What the exercise asks:
Print out every entry that follows, exactly as written.
*** Entries supplied ***
Lemma downloads_are_verified_witness :
  (download_run false [str "bin"; str "ary"]).2 = Some (Ok sample_bytes_sent)
  /\ (download_run false [str "bin"; str "aries"]) = ((2, []), mkStagingFile None [], Some (Err ArtifactTooLarge))
  /\ holding (download_run false [str "bin"; str "ary"]).1.2 sample_bytes_sent
  /\ genuine sample_artifact sample_bytes_sent.
Proof.
  assert (H : download_run false [str "bin"; str "ary"]
              = ((3, []), mkStagingFile (Some sample_bytes_sent) [], Some (Ok sample_bytes_sent))) by (vm_compute; reflexivity).
  split; [by rewrite H|]. split; [vm_compute; reflexivity|].
  pose proof (downloads_are_verified sample_read sample_elapsed sample_next true (fun r => (r, sample_response))
                (fun _ r => (r, Some sample_response)) false 8 sample_artifact sample_root sample_target
                ArtifactDownloadTimeouts_default ((0, [str "bin"; str "ary"]), mkStagingFile None [])
                ((3, []), mkStagingFile (Some sample_bytes_sent) []) (Some (Ok sample_bytes_sent)) H) as (Hh & Hg & _).
  rewrite H. split; [exact Hh|exact Hg].
Defined.

(** A backend whose new node comes up with [healthy] health. *)
#[local] Instance sample_node (healthy : bool) : NodeUpdateBackend bool := {|
  critical_operation_active b := (b, false);
  stop_miner b := (b, Ok tt);
  persist_wallet_cursor_and_journal b := (b, Ok tt);
  stop_node b := (b, Ok 10);
  process_is_stopped _ b := (b, true);
  local_ports_released b := (b, true);
  promote_staged_node _ := (true, Ok tt);
  start_node b := (b, Ok 11);
  handshake b := (b, Ok sample_node_identity);
  node_ready b := (b, negb b || healthy);
  cursor_is_canonical b := (b, true);
  connected_peers b := (b, 3);
  rollback _ := (false, Ok tt);
  expected_previous_identity b := (b, sample_node_identity);
|}.

Lemma node_updates_follow_their_protocol_witness :
  exists log, apply_node_update (backend := logged (backend := sample_node false)) sample_node_manifest (false, [])
              = ((false, log), Ok RolledBack)
    /\ (exists calls pid expected,
          log = calls ++ [CallRollback (Ok tt); CallStart (Ok pid); CallPrevious expected; CallHandshake (Ok expected);
                          CallReady true])
    /\ (exists log', apply_node_update (backend := logged (backend := sample_node true)) sample_node_manifest (false, [])
                     = ((true, log'), Ok Succeeded)).
Proof.
  eexists. split; [vm_compute; reflexivity|]. split; [|eexists; vm_compute; reflexivity].
  eapply (node_updates_follow_their_protocol (backend := sample_node false) sample_node_manifest false false);
    [vm_compute; reflexivity|reflexivity].
Defined.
*** End of Entries supplied ***
Solution:
Lemma downloads_are_verified_witness :
  (download_run false [str "bin"; str "ary"]).2 = Some (Ok sample_bytes_sent)
  /\ (download_run false [str "bin"; str "aries"]) = ((2, []), mkStagingFile None [], Some (Err ArtifactTooLarge))
  /\ holding (download_run false [str "bin"; str "ary"]).1.2 sample_bytes_sent
  /\ genuine sample_artifact sample_bytes_sent.
Proof.
  assert (H : download_run false [str "bin"; str "ary"]
              = ((3, []), mkStagingFile (Some sample_bytes_sent) [], Some (Ok sample_bytes_sent))) by (vm_compute; reflexivity).
  split; [by rewrite H|]. split; [vm_compute; reflexivity|].
  pose proof (downloads_are_verified sample_read sample_elapsed sample_next true (fun r => (r, sample_response))
                (fun _ r => (r, Some sample_response)) false 8 sample_artifact sample_root sample_target
                ArtifactDownloadTimeouts_default ((0, [str "bin"; str "ary"]), mkStagingFile None [])
                ((3, []), mkStagingFile (Some sample_bytes_sent) []) (Some (Ok sample_bytes_sent)) H) as (Hh & Hg & _).
  rewrite H. split; [exact Hh|exact Hg].
Defined.

(** A backend whose new node comes up with [healthy] health. *)
#[local] Instance sample_node (healthy : bool) : NodeUpdateBackend bool := {|
  critical_operation_active b := (b, false);
  stop_miner b := (b, Ok tt);
  persist_wallet_cursor_and_journal b := (b, Ok tt);
  stop_node b := (b, Ok 10);
  process_is_stopped _ b := (b, true);
  local_ports_released b := (b, true);
  promote_staged_node _ := (true, Ok tt);
  start_node b := (b, Ok 11);
  handshake b := (b, Ok sample_node_identity);
  node_ready b := (b, negb b || healthy);
  cursor_is_canonical b := (b, true);
  connected_peers b := (b, 3);
  rollback _ := (false, Ok tt);
  expected_previous_identity b := (b, sample_node_identity);
|}.

Lemma node_updates_follow_their_protocol_witness :
  exists log, apply_node_update (backend := logged (backend := sample_node false)) sample_node_manifest (false, [])
              = ((false, log), Ok RolledBack)
    /\ (exists calls pid expected,
          log = calls ++ [CallRollback (Ok tt); CallStart (Ok pid); CallPrevious expected; CallHandshake (Ok expected);
                          CallReady true])
    /\ (exists log', apply_node_update (backend := logged (backend := sample_node true)) sample_node_manifest (false, [])
                     = ((true, log'), Ok Succeeded)).
Proof.
  eexists. split; [vm_compute; reflexivity|]. split; [|eexists; vm_compute; reflexivity].
  eapply (node_updates_follow_their_protocol (backend := sample_node false) sample_node_manifest false false);
    [vm_compute; reflexivity|reflexivity].
Defined.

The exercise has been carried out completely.